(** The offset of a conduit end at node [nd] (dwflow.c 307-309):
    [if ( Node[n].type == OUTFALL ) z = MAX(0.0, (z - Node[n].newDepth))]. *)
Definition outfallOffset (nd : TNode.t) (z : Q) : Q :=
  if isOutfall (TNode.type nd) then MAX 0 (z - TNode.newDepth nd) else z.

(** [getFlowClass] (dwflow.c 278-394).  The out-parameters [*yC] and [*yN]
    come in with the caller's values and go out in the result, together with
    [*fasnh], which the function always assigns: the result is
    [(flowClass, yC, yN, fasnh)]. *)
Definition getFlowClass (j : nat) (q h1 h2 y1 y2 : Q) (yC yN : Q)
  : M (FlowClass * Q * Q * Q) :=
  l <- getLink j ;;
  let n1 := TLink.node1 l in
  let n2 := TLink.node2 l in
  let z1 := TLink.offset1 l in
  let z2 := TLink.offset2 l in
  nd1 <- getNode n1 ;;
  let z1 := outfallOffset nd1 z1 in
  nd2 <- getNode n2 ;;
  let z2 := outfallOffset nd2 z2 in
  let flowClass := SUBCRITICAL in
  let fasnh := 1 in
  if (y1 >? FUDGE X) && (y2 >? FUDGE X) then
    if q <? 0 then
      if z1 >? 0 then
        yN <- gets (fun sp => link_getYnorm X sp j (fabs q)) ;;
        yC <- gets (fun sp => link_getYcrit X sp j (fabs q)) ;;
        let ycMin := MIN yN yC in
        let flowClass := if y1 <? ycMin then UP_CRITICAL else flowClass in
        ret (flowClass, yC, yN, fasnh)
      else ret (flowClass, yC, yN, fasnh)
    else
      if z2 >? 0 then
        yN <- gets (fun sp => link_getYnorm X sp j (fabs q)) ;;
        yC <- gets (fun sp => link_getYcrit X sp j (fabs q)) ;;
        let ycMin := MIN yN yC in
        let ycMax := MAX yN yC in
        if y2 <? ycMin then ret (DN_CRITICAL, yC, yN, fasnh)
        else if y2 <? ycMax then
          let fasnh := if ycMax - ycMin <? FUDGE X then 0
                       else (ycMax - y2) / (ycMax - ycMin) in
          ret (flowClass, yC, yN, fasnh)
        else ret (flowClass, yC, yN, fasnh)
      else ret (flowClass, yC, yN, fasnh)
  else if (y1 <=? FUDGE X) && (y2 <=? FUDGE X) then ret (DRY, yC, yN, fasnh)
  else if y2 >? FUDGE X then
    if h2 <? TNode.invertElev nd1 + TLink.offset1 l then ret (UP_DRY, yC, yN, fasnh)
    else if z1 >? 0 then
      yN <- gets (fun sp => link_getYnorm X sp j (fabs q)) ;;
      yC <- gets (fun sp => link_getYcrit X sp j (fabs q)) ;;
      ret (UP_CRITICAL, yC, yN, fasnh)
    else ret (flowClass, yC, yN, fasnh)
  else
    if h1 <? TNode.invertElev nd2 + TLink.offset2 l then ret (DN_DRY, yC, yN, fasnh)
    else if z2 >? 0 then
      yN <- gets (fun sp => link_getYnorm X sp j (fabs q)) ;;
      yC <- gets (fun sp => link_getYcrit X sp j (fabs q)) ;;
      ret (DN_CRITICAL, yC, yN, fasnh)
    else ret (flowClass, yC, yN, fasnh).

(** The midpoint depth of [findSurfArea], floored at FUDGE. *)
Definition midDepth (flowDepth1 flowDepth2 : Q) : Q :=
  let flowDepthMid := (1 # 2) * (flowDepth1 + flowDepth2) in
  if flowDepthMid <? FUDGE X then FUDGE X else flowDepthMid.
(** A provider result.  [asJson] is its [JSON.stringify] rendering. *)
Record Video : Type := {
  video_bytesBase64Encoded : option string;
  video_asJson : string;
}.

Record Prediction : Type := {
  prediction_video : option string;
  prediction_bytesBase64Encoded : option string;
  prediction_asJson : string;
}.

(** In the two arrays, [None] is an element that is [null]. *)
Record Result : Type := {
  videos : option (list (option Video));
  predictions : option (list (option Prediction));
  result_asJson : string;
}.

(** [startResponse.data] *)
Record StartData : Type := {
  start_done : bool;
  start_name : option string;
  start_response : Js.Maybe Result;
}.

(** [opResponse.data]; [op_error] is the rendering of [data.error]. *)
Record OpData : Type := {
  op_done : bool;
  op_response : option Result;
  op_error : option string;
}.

- [Required action]: Exactly the lines from the one containing "videos : option (list (option Video));" through the end of the records above are to be printed, and no others.

- [Output of the exercise]:
  videos : option (list (option Video));
  predictions : option (list (option Prediction));
  result_asJson : string;
}.

(** [startResponse.data] *)
Record StartData : Type := {
  start_done : bool;
  start_name : option string;
  start_response : Js.Maybe Result;
}.

(** [opResponse.data]; [op_error] is the rendering of [data.error]. *)
Record OpData : Type := {
  op_done : bool;
  op_response : option Result;
  op_error : option string;
}.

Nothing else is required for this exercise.